Hacia una Estatidad con Corazón Algorítmico

Hacia una Estatidad con corazón algorítmico

Estamos transitando una transformación silenciosa que impactará de lleno en las administraciones tributarias de todos los niveles, nacionales y subnacionales.

Esta transformación no se trata simplemente de comprar computadoras más rápidas o instalar el software de moda; es una reconfiguración profunda de la relación entre el Estado y el ciudadano

Ya no alcanza con introducir tecnología a meros procesos de recaudación que esperan sentados a que el contribuyente se equivoque para actuar.

Es tiempo de empezar a pensar en las futuras Agencias Basadas en Datos (Data-Driven Agencies).

Este salto al paradigma de la Administración Tributaria 3.0 requiere dejar atrás la fiscalización "forense" —esa que solo mira el pasado— para empezar a abrazar una gestión proactiva que prevenga el error y que, principalmente, asista al ciudadano incluso antes de que le sea requerida dicha asistencia. 

Es la visión de una "tributación invisible", integrada en la vida diaria, donde el Fisco deja de ser una carga administrativa para ser un facilitador de la prosperidad compartida.
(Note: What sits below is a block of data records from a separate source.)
(** * react-redux: derived-props memoisation and the useSelector hook

    A shallow embedding of three source files of the repository:

    - [connect/wrapMapToProps.js]  (the MapToProps adapter),
    - [connect/mergeProps.js] and [connect/selectorFactory.js]
      (the merge wrapper and the final-props selector pipeline),
    - [hooks/useSelector.js]       (the derived-state reader).

    JavaScript closures that own mutable variables become records that are
    threaded through the functions; every call of a user-supplied function
    is recorded in a call log carried by that record, so that "is invoked",
    "is not invoked" and "is invoked exactly once" are statements about
    the log.  User-supplied mapping, merging and comparison functions are
    functions that return; the selector handed to [useSelector], which the
    source guards with try/catch, either returns or throws. *)

From Stdlib Require Import ZArith List String Ascii Bool Arith Lia.
From Stdlib Require Import DecimalString.
Import ListNotations.


(* ================================================================== *)
(** * JavaScript values *)
(* ================================================================== *)

Module Js.

(** Objects and functions are references: [===] compares their address,
    not their contents.  A function value is the address of a function
    object; what the object does is found in a function table. *)
#[warnings="-register-all"]
Inductive value : Type :=
| VUndefined
| VNull
| VBool (b : bool)
| VNum (n : Z)
| VNaN
| VStr (s : string)
| VObj (ref : nat) (fields : list (string * value))
| VFun (ref : nat).

(** [Boolean(v)], also the test of [if (v)] and of [!v]. *)
Definition Boolean (v : value) : bool :=
  match v with
  | VUndefined | VNull | VNaN => false
  | VBool b => b
  | VNum n => negb (n =? 0)%Z
  | VStr s => negb (s =? "")%string
  | VObj _ _ | VFun _ => true
  end.

(** [a === b] *)
Definition strict_eq (a b : value) : bool :=
  match a, b with
  | VUndefined, VUndefined => true
  | VNull, VNull => true
  | VBool x, VBool y => Bool.eqb x y
  | VNum x, VNum y => (x =? y)%Z
  | VStr x, VStr y => (x =? y)%string
  | VObj r _, VObj r' _ => r =? r'
  | VFun r, VFun r' => r =? r'
  | _, _ => false
  end.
Sin embargo, para que esta maquinaria funcione como un reloj suizo, hay que empezar a trabajar seriamente en la gestión de la "triple tensión fiscal": ese delicado equilibrio entre la eficiencia para recaudar, el mandato ineludible de la ley y el respeto sagrado por los derechos de quien paga sus impuestos. 
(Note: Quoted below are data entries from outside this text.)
(** X10: on a rectangular dataset of N rows, at least two columns and N
    labels, a query of its dimension and 0 <= K <= N, the plot is made to
    the end and, between the three scatters and the axis labels, draws one
    line from the query to each of the examples whose labels [KNN] counts
    for the same K, nearest first. *)
Theorem plot_draws_the_voters argsort x y f1 f2 xq k calls :
  argsort_permutes argsort ->
  rectangular x -> 2 <= ncols x -> length xq = ncols x ->
  nrows x = length y ->
  (0 <= k <= Z.of_nat (length y))%Z ->
  exists d,
    distances x xq = Ok d /\
    scatter_plot_two_features_only argsort x y f1 f2 xq k calls
    = (calls ++ plot_head x y f1 f2 xq
         ++ map (segment x xq) (slice0 (argsort d) k) ++ plot_tail f1 f2, Ok tt) /\
    neighbours argsort y d k = Ok (map (fun j => nth j y 0%Z) (slice0 (argsort d) k)) /\
    length (slice0 (argsort d) k) = Z.to_nat k.
Proof.
  intros Hp Hr H2 Hdim Hn Hk.
  destruct (scatter_plot_two_features_only_run argsort x xq Hr H2 Hdim Hp y f1 f2 k calls Hn)
    as (d & Hd & Hl & R).
  exists d. split; [exact Hd|].
  replace (k <=? Z.of_nat (nrows x))%Z with true in R
    by (symmetry; apply Z.leb_le; lia).
  assert (Hs : slice0 (argsort d) k = firstn (Z.to_nat k) (argsort d)).
  { unfold slice0, slice_stop. destruct (k <? 0)%Z eqn:E; [lia|].
    f_equal. lia. }
  rewrite Hs. split; [exact R|]. split.
  - rewrite <- Hs. apply neighbours_nth, slice_in_range; [exact Hp|].
    rewrite (distances_length _ _ _ Hd). exact Hn.
  - rewrite <- Hs. apply slice0_length. lia.
Qed.

Lemma plot_draws_the_voters_witness :
  exists d,
    distances three_x [1; 1]%float = Ok d /\
    scatter_plot_two_features_only insertion_argsort three_x three_y "Light" "CO2"
      [1; 1]%float 2 []
    = ([] ++ plot_head three_x three_y "Light" "CO2" [1; 1]%float
         ++ map (segment three_x [1; 1]%float) (slice0 (insertion_argsort d) 2)
         ++ plot_tail "Light" "CO2", Ok tt) /\
    neighbours insertion_argsort three_y d 2
    = Ok (map (fun j => nth j three_y 0%Z) (slice0 (insertion_argsort d) 2)) /\
    length (slice0 (insertion_argsort d) 2) = Z.to_nat 2.
Proof.
  apply (plot_draws_the_voters insertion_argsort three_x three_y "Light" "CO2"
           [1; 1]%float 2 []).
  - apply insertion_argsort_permutes.
  - repeat constructor.
  - simpl. lia.
  - reflexivity.
  - reflexivity.
  - simpl. lia.
Defined.

(** X11: on the same kind of dataset, K > N makes the plot raise IndexError:
    it has then drawn the three scatters and a line to every one of the N
    examples, and it never sets the labels nor saves the figure; [KNN], for
    the same arguments, returns a label when the dataset is not empty. *)
Theorem plot_K_beyond_dataset argsort x y f1 f2 xq k calls :
  argsort_permutes argsort ->
  rectangular x -> 2 <= ncols x -> length xq = ncols x ->
  nrows x = length y ->
  (Z.of_nat (length y) < k)%Z ->
  exists d,
    distances x xq = Ok d /\
    scatter_plot_two_features_only argsort x y f1 f2 xq k calls
    = (calls ++ plot_head x y f1 f2 xq ++ map (segment x xq) (argsort d),
       Raise IndexError) /\
    length (argsort d) = length y /\
    (y <> [] -> exists l, KNN argsort x y xq k = Ok l).
Proof.
  intros Hp Hr H2 Hdim Hn Hk.
  destruct (scatter_plot_two_features_only_run argsort x xq Hr H2 Hdim Hp y f1 f2 k calls Hn)
    as (d & Hd & Hl & R).
  exists d. split; [exact Hd|].
  replace (k <=? Z.of_nat (nrows x))%Z with false in R
    by (symmetry; apply Z.leb_gt; lia).
  split; [exact R|]. split; [rewrite Hl; exact Hn|].
  intros Hy.
  destruct (KNN_returns argsort Hp x y xq k Hdim Hn Hy) as (d' & _ & _ & _ & HK).
  eexists. exact HK.
Qed.

Lemma plot_K_beyond_dataset_witness :
  exists d,
    distances three_x [1; 1]%float = Ok d /\
    scatter_plot_two_features_only insertion_argsort three_x three_y "Light" "CO2"
      [1; 1]%float 111 []
    = ([] ++ plot_head three_x three_y "Light" "CO2" [1; 1]%float
         ++ map (segment three_x [1; 1]%float) (insertion_argsort d),
       Raise IndexError) /\
    length (insertion_argsort d) = length three_y /\
    exists l, KNN insertion_argsort three_x three_y [1; 1]%float 111 = Ok l.
Proof.
  destruct (plot_K_beyond_dataset insertion_argsort three_x three_y "Light" "CO2"
              [1; 1]%float 111 []) as (d & H1 & H2 & H3 & H4).
  - apply insertion_argsort_permutes.
  - repeat constructor.
  - simpl. lia.
  - reflexivity.
  - reflexivity.
  - simpl. lia.
  - exists d. split; [exact H1|]. split; [exact H2|]. split; [exact H3|].
    apply H4. discriminate.
Defined.

(** X12: on the same kind of dataset, a negative K makes the plot draw no
    line to any neighbour (np.arange(K) is empty), although for -N < K < 0
    [KNN] counts the labels of the N + K nearest examples (the slice
    [i[0:K]] is not empty). *)
Theorem plot_negative_K argsort x y f1 f2 xq k calls :
  argsort_permutes argsort ->
  rectangular x -> 2 <= ncols x -> length xq = ncols x ->
  nrows x = length y ->
  (k < 0)%Z ->
  exists d,
    distances x xq = Ok d /\
    scatter_plot_two_features_only argsort x y f1 f2 xq k calls
    = (calls ++ plot_head x y f1 f2 xq ++ plot_tail f1 f2, Ok tt) /\
    exists nb,
      neighbours argsort y d k = Ok nb /\
      length nb = Z.to_nat (Z.of_nat (length y) + k).
Proof.
  intros Hp Hr H2 Hdim Hn Hk.
  destruct (scatter_plot_two_features_only_run argsort x xq Hr H2 Hdim Hp y f1 f2 k calls Hn)
    as (d & Hd & Hl & R).
  exists d. split; [exact Hd|].
  replace (k <=? Z.of_nat (nrows x))%Z with true in R
    by (symmetry; apply Z.leb_le; lia).
  replace (Z.to_nat k) with 0 in R by lia. cbn [firstn map app] in R.
  split; [exact R|].
  eexists. split.
  - apply neighbours_nth, slice_in_range; [exact Hp|].
    rewrite (distances_length _ _ _ Hd). exact Hn.
  - rewrite length_map. unfold slice0, slice_stop.
    replace (k <? 0)%Z with true by (symmetry; apply Z.ltb_lt; exact Hk).
    rewrite length_firstn, Hl, Hn. lia.
Qed.

Lemma plot_negative_K_witness :
  exists d,
    distances three_x [1; 1]%float = Ok d /\
    scatter_plot_two_features_only insertion_argsort three_x three_y "Light" "CO2"
      [1; 1]%float (-1) []
    = ([] ++ plot_head three_x three_y "Light" "CO2" [1; 1]%float
         ++ plot_tail "Light" "CO2", Ok tt) /\
    exists nb,
      neighbours insertion_argsort three_y d (-1) = Ok nb /\
      length nb = Z.to_nat (Z.of_nat (length three_y) + -1).
Proof.
  apply (plot_negative_K insertion_argsort three_x three_y "Light" "CO2"
           [1; 1]%float (-1) []).
  - apply insertion_argsort_permutes.
  - repeat constructor.
  - simpl. lia.
  - reflexivity.
  - reflexivity.
  - lia.
Defined.

(** * Cutting the features out of the data *)

Lemma slice0_minus_one_length {A : Type} (l : list A) :
  length (slice0 l (-1)) = length l - 1.
Proof.
  unfold slice0, slice_stop. cbn [Z.ltb Z.compare]. rewrite length_firstn. lia.
Qed.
En esa compleja "alquimia estratégica", ninguna inversión tecnológica tendrá éxito si antes no limpiamos nuestra propia casa, revisando críticamente nuestros procesos y la arquitectura de nuestra información. 

La veracidad de los datos es nuestro cimiento innegociable; si los datos son de mala calidad, nuestros algoritmos no serán más que espejos que amplifiquen los errores y sesgos del pasado, erosionando nuestra legitimidad.

En este nuevo horizonte, la Inteligencia Artificial debe ser siempre nuestro "co-piloto" estratégico, una herramienta de apoyo que potencie nuestras capacidades, pero que jamás sustituya la voluntad humana. 

El principio del "humano en el circuito" (human-in-the-loop) es indelegable: la responsabilidad final y el juicio crítico sobre los actos que afectan el patrimonio del ciudadano deben nacer siempre de una persona de carne y hueso. 

Por eso, nuestra inversión más crítica no debería ser en código o en fierros, sino en el capital humano; se deben formar equipos interdisciplinarios que auditen los algoritmos para evitar la "tercerización de la inteligencia".

Finalmente, recordemos que el secreto fiscal no es un capricho legal, sino la "historia clínica" financiera que el contribuyente le confía a la administración tributaria. Y, en un sistema tributario basado en la autodeclaración, es, además, la base de la confianza pública. 

Por ello, las "cajas negras" algorítmicas no tienen lugar. La IA Explicable (XAI) es hoy un requisito de validez jurídica: el ciudadano tiene el derecho sagrado a comprender el porqué de cada decisión.

La verdadera ventaja competitiva de las administraciones del futuro no residirá en la complejidad de sus algoritmos, sino en su capacidad para gobernarlos con ética y humanismo. Sólo así construiremos un sistema tributario que sea, al mismo tiempo, un motor eficiente para el Estado y un entorno simple, trazable y justo para el ciudadano.